What you should do
Which lines below include the string "table"? Please show each one.

---------- Listed entries ----------

(* ===== verification/Base64.v ===== *)
(** * Base 64 (b64_ntop.h, b64_pton.h)

    The encoder of the JSON printer and the decoder of the JSON reader.  A target
    buffer is the bytes of the object; a result of -1 is an error.  The decoder
    looks characters up in a table of 256 entries with a signed [char]: an index
    below zero is [Oob]. *)
From stdpp Require Import strings.
From S2P Require Import Prelude Utf8 Numbers Calendar.
#[local] Open Scope Z_scope.

Definition Base64 : bytes :=
  chars "ABCDEFGHIJKLMNOPQRSTUVWXYZabcdefghijklmnopqrstuvwxyz0123456789+/" ++ [0].
Definition Pad64 : Z := 61.

(** [Assert (output[i] < 64)] and the character of the digit. *)
Definition digit64 (output : Z) : outcome Z := if output <? 64 then rd Base64 output else Abort.

(** ** The encoder *)

(** [while (2 < srclength)]: what is left of the source, the target and
    [datalength]; [None] is the return of -1. *)
Fixpoint ntop_groups (src : bytes) (srclength : Z) (target : bytes) (targsize datalength : Z) :
    outcome (option (bytes * Z * bytes * Z)) :=
  if 2 <? srclength then
    match src with
    | i0 :: i1 :: i2 :: src =>
        o0 ← digit64 (Z.shiftr i0 2);
        o1 ← digit64 (u8 (Z.shiftl (Z.land i0 0x03) 4 + Z.shiftr i1 4));
        o2 ← digit64 (u8 (Z.shiftl (Z.land i1 0x0f) 2 + Z.shiftr i2 6));
        o3 ← digit64 (Z.land i2 0x3f);
        if u64 (datalength + 4) >? targsize then Ret None
        else target ← wrn target datalength [o0; o1; o2; o3]; ntop_groups src (srclength - 3) target targsize (u64 (datalength + 4))
    | _ => Oob
    end
  else Ret (Some (src, srclength, target, datalength)).

Definition b64_ntop (src : bytes) (srclength : Z) (target : bytes) (targsize : Z) : outcome (Z * bytes) :=
  r ← ntop_groups src srclength target targsize 0;
  match r with
  | None => Ret (-1, target)
  | Some (src, srclength, target, datalength) =>
      r ← (if negb (srclength =? 0) then
             input ← rdn src 0 srclength;
             i0 ← rd (input ++ [0; 0; 0]) 0;
             i1 ← rd (input ++ [0; 0; 0]) 1;
             i2 ← rd (input ++ [0; 0; 0]) 2;
             o0 ← digit64 (Z.shiftr i0 2);
             o1 ← digit64 (u8 (Z.shiftl (Z.land i0 0x03) 4 + Z.shiftr i1 4));
             o2 ← digit64 (u8 (Z.shiftl (Z.land i1 0x0f) 2 + Z.shiftr i2 6));
             if u64 (datalength + 4) >? targsize then Ret None
             else
               target ← wrn target datalength [o0; o1; if srclength =? 1 then Pad64 else o2; Pad64];
               Ret (Some (target, u64 (datalength + 4)))
           else Ret (Some (target, datalength)));
      match r with
      | None => Ret (-1, target)
      | Some (target, datalength) =>
          if datalength >=? targsize then Ret (-1, target)
          else target ← wrn target datalength [0]; Ret (datalength, target)
      end
  end.

(** ** The decoder *)

Definition b64rmap_special : Z := 0xf0.
Definition b64rmap_end : Z := 0xfd.
Definition b64rmap_space : Z := 0xfe.
Definition b64rmap_invalid : Z := 0xff.

(** The entry of a character, before the digits are filled in. *)
Definition rmap_class (i : Z) : Z :=
  if i =? 0 then b64rmap_end
  else if isspace i then b64rmap_space
  else if i =? Pad64 then b64rmap_end
  else b64rmap_invalid.

(** [for (i = 0; Base64[i] != '\0'; ++i) b64rmap[Base64[i]] = i] *)
Fixpoint fill_digits (digits : bytes) (i : Z) (map : bytes) : outcome bytes :=
  match digits with
  | [] => Oob
  | c :: digits => if c =? 0 then Ret map else map ← wrn map c [i]; fill_digits digits (i + 1) map
  end.
Definition b64_initialize_rmap : outcome bytes := fill_digits Base64 0 (map rmap_class (seqZ 0 256)).

(** The table, once it is filled. *)
Definition b64rmap : bytes :=
  Eval vm_compute in match b64_initialize_rmap with Ret map => map | _ => [] end.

----------

Answer area
    looks characters up in a table of 256 entries with a signed [char]: an index
(** The table, once it is filled. *)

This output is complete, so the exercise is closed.